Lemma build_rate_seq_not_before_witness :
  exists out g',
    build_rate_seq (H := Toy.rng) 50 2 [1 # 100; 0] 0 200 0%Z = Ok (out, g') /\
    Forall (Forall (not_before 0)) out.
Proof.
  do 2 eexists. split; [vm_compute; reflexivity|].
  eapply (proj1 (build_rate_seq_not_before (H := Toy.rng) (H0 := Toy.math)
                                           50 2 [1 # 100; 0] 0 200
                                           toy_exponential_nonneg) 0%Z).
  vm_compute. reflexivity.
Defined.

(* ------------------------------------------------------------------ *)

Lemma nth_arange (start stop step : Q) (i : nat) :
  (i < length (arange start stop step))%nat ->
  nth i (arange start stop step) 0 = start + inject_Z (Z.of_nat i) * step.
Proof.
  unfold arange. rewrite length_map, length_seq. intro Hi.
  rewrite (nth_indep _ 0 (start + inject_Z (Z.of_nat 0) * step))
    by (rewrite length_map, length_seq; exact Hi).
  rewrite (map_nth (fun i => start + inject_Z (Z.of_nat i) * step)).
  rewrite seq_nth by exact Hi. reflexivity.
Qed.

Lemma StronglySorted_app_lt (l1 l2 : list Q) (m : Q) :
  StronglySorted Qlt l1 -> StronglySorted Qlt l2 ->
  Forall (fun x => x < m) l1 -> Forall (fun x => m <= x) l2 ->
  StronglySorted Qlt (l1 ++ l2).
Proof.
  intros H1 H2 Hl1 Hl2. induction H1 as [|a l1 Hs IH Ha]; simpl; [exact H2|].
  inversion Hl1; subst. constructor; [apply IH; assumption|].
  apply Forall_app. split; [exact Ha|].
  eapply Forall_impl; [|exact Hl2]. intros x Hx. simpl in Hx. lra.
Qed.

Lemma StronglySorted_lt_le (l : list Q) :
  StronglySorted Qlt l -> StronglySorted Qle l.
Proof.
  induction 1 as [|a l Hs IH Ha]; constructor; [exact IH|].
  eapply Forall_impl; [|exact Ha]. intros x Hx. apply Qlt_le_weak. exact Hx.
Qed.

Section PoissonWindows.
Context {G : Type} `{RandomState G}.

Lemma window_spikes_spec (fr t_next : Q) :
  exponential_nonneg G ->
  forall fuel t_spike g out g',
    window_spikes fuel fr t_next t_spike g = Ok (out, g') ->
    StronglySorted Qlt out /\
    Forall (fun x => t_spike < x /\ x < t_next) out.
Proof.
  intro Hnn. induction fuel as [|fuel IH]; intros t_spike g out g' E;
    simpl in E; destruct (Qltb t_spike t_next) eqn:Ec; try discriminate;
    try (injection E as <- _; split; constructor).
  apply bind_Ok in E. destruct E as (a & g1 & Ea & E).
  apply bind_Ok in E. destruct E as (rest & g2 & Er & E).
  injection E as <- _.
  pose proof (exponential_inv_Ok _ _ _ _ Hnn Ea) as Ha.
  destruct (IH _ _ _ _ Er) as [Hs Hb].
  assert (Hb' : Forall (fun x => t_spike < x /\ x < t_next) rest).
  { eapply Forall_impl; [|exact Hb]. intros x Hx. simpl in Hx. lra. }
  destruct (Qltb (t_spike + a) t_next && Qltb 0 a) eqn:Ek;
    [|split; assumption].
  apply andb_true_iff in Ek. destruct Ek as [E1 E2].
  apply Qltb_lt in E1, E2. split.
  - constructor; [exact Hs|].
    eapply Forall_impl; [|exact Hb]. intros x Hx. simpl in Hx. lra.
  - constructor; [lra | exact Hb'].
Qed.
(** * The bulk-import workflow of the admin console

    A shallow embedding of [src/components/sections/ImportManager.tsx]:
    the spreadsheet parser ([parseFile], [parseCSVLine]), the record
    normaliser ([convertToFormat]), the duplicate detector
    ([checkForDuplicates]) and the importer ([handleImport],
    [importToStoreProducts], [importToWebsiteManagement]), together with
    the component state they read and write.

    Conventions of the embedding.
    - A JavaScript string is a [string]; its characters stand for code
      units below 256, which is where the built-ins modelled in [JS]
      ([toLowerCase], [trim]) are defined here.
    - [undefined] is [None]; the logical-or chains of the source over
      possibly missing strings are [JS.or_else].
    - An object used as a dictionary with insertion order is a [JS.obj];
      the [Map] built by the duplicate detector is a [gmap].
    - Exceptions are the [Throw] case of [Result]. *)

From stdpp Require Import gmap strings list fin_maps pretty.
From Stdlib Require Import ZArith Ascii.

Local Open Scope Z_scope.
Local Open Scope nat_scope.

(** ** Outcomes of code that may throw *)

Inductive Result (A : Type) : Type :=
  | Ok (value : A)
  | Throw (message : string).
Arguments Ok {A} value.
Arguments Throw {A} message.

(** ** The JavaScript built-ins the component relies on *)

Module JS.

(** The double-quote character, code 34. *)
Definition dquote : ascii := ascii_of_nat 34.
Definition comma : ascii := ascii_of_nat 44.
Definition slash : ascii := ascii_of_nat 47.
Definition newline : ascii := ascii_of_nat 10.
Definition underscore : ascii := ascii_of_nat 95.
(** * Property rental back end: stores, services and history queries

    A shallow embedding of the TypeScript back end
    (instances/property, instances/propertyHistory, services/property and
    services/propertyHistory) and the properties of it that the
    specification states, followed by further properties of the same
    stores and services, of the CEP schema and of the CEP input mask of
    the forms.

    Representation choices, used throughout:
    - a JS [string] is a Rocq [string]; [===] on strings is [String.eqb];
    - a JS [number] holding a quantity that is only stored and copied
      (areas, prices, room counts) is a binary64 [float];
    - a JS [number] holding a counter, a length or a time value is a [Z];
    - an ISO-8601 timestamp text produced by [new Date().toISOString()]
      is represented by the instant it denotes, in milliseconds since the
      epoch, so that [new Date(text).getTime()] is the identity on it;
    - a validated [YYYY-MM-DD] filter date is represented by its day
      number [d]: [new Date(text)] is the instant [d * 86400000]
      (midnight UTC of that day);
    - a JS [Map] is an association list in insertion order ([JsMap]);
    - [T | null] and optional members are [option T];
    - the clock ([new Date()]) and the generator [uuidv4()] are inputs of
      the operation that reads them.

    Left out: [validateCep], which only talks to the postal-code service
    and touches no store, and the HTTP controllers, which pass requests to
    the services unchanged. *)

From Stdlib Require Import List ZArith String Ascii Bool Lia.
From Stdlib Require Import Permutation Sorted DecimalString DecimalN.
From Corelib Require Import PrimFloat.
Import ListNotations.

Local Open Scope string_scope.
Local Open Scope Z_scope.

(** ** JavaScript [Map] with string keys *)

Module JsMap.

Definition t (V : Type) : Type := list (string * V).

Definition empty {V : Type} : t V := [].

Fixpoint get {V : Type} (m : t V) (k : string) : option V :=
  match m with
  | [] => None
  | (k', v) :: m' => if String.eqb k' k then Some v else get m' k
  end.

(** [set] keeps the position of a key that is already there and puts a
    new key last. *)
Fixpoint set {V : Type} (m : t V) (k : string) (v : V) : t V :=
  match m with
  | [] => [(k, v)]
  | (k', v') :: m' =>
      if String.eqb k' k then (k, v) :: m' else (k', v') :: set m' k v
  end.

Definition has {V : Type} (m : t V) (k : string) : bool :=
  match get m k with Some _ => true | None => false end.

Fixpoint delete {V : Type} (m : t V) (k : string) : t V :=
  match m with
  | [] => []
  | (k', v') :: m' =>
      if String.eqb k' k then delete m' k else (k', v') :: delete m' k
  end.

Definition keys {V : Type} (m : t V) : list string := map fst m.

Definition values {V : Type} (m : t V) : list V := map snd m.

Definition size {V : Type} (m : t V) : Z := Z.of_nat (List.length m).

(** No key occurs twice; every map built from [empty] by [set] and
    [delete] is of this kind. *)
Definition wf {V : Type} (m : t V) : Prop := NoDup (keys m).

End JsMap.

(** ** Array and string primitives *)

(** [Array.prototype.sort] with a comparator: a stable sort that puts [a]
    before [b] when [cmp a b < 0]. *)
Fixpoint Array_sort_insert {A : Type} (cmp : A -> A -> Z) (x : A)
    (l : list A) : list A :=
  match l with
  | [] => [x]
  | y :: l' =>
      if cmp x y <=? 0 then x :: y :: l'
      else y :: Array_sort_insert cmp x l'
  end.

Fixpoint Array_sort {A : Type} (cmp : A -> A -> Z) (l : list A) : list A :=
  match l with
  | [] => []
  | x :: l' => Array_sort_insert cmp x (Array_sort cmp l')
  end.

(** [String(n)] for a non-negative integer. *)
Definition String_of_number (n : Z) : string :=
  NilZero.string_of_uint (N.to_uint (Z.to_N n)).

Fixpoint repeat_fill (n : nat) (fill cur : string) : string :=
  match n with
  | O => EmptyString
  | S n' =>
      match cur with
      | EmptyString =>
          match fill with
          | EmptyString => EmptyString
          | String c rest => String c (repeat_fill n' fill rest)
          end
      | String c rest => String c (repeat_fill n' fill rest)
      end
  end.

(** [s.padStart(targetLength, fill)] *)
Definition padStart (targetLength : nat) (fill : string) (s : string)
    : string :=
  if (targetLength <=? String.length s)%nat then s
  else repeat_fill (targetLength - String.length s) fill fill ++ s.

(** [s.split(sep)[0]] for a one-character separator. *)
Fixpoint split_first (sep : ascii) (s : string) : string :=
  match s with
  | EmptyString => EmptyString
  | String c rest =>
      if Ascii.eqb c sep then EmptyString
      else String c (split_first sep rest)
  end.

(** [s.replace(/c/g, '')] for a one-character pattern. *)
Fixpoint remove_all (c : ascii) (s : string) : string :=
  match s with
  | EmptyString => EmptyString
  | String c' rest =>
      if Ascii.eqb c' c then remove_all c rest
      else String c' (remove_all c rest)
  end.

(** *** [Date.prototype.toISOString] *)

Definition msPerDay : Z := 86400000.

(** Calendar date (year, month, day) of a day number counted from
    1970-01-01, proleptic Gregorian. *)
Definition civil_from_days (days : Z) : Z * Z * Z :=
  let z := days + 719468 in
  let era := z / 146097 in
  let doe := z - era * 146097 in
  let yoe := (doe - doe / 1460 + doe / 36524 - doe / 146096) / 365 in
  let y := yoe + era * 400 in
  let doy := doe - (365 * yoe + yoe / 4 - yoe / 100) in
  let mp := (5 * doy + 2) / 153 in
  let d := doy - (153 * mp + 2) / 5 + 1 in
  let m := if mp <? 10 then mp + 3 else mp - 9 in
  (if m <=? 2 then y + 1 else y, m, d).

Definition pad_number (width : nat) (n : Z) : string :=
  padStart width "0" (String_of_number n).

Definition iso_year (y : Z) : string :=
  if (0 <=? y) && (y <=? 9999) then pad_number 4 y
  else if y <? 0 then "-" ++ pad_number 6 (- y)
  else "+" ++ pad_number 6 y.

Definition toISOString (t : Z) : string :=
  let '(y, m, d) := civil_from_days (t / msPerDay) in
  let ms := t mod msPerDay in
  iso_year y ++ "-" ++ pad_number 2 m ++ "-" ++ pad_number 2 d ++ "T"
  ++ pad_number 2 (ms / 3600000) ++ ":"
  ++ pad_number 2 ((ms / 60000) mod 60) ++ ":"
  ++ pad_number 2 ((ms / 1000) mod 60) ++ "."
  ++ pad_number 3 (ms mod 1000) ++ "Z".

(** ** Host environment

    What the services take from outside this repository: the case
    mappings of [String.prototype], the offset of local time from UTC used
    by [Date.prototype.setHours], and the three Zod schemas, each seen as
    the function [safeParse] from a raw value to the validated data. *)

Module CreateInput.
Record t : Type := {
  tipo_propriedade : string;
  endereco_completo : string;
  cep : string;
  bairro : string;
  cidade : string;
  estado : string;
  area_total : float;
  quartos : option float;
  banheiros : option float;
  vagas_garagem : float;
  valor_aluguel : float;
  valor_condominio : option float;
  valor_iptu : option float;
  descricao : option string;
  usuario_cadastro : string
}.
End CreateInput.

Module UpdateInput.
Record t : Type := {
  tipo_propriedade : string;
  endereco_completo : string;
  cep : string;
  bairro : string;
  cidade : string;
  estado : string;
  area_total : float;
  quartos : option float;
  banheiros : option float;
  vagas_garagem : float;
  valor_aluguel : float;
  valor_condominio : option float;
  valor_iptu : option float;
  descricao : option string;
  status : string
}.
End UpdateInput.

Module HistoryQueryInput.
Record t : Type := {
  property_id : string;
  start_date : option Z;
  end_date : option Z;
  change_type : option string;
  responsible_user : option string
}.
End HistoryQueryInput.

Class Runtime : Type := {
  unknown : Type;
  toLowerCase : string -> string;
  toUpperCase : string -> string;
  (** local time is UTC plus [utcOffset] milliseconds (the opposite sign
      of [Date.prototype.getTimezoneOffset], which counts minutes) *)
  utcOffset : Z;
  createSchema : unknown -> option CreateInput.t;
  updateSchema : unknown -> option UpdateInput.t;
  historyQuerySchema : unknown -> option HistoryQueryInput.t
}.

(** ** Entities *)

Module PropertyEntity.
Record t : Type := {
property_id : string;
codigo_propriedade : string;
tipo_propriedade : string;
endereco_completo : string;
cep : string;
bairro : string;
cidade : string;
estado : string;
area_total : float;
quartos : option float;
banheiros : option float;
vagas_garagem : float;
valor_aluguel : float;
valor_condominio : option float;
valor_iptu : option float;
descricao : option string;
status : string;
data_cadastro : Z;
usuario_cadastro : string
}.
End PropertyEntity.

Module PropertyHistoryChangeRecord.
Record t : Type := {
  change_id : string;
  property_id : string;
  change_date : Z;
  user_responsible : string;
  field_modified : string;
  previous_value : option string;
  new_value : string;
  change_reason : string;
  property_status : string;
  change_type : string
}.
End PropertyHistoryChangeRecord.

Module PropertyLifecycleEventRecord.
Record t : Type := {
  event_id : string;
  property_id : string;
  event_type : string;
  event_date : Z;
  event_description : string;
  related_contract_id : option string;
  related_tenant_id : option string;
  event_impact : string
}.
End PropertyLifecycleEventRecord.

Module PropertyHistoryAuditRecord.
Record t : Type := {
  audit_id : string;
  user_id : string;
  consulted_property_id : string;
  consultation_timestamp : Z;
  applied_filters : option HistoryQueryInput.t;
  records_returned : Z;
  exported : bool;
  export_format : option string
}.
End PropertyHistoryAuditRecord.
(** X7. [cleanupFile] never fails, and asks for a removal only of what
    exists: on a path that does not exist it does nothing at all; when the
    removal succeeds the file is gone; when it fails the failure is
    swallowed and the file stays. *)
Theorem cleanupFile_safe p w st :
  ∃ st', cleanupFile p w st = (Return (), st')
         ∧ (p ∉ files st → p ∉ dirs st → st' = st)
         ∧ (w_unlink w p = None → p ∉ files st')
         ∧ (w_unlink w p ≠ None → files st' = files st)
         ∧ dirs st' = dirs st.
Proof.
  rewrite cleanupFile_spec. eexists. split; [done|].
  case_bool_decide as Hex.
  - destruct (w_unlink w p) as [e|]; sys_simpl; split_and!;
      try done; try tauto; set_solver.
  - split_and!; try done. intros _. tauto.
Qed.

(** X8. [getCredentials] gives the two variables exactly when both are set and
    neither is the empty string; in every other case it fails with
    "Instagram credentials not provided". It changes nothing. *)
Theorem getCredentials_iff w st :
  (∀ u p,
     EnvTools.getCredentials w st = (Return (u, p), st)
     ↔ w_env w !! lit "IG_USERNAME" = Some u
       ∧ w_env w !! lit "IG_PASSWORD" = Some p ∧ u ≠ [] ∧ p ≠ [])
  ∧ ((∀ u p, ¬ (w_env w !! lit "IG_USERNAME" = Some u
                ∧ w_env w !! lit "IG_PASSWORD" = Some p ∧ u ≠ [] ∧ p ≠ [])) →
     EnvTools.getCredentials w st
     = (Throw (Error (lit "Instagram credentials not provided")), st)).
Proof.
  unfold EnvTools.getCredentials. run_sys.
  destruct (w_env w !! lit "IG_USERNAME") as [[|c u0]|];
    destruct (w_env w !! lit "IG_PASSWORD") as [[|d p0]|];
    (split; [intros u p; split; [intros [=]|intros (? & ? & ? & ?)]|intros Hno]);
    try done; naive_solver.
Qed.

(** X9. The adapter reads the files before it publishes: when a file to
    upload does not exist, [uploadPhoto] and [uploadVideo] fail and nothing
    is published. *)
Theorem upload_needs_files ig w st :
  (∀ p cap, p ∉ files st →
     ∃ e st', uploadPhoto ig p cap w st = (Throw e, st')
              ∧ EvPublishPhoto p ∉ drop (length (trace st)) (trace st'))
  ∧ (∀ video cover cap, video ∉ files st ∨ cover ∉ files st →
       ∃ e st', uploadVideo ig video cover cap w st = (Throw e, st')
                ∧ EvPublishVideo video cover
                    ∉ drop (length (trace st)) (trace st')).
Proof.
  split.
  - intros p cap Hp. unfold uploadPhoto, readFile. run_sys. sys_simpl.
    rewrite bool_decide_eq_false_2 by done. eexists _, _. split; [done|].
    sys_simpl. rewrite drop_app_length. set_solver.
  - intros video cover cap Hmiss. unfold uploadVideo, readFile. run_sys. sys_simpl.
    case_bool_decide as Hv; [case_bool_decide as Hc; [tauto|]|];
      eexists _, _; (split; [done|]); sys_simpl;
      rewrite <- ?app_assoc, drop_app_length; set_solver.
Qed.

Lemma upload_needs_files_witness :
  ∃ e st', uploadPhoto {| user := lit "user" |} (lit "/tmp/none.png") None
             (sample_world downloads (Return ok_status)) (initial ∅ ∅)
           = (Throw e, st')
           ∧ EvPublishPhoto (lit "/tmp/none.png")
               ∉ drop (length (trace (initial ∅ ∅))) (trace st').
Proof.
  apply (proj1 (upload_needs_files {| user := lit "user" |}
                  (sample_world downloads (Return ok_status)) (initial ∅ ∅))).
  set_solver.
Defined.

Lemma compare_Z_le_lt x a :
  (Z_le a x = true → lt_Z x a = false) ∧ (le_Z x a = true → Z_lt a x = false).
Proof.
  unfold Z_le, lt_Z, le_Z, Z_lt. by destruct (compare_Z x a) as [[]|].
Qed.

§ AIM OF THE EXERCISE
Give the exact lines, and only those, from the line containing "let z := days + 719468 in" through the line containing "((ms / 1000)" in the entries above.

§ COMPLETED TASK
  let z := days + 719468 in
  let era := z / 146097 in
  let doe := z - era * 146097 in
  let yoe := (doe - doe / 1460 + doe / 36524 - doe / 146096) / 365 in
  let y := yoe + era * 400 in
  let doy := doe - (365 * yoe + yoe / 4 - yoe / 100) in
  let mp := (5 * doy + 2) / 153 in
  let d := doy - (153 * mp + 2) / 5 + 1 in
  let m := if mp <? 10 then mp + 3 else mp - 9 in
  (if m <=? 2 then y + 1 else y, m, d).

Definition pad_number (width : nat) (n : Z) : string :=
  padStart width "0" (String_of_number n).

Definition iso_year (y : Z) : string :=
  if (0 <=? y) && (y <=? 9999) then pad_number 4 y
  else if y <? 0 then "-" ++ pad_number 6 (- y)
  else "+" ++ pad_number 6 y.

Definition toISOString (t : Z) : string :=
  let '(y, m, d) := civil_from_days (t / msPerDay) in
  let ms := t mod msPerDay in
  iso_year y ++ "-" ++ pad_number 2 m ++ "-" ++ pad_number 2 d ++ "T"
  ++ pad_number 2 (ms / 3600000) ++ ":"
  ++ pad_number 2 ((ms / 60000) mod 60) ++ ":"
  ++ pad_number 2 ((ms / 1000) mod 60) ++ "."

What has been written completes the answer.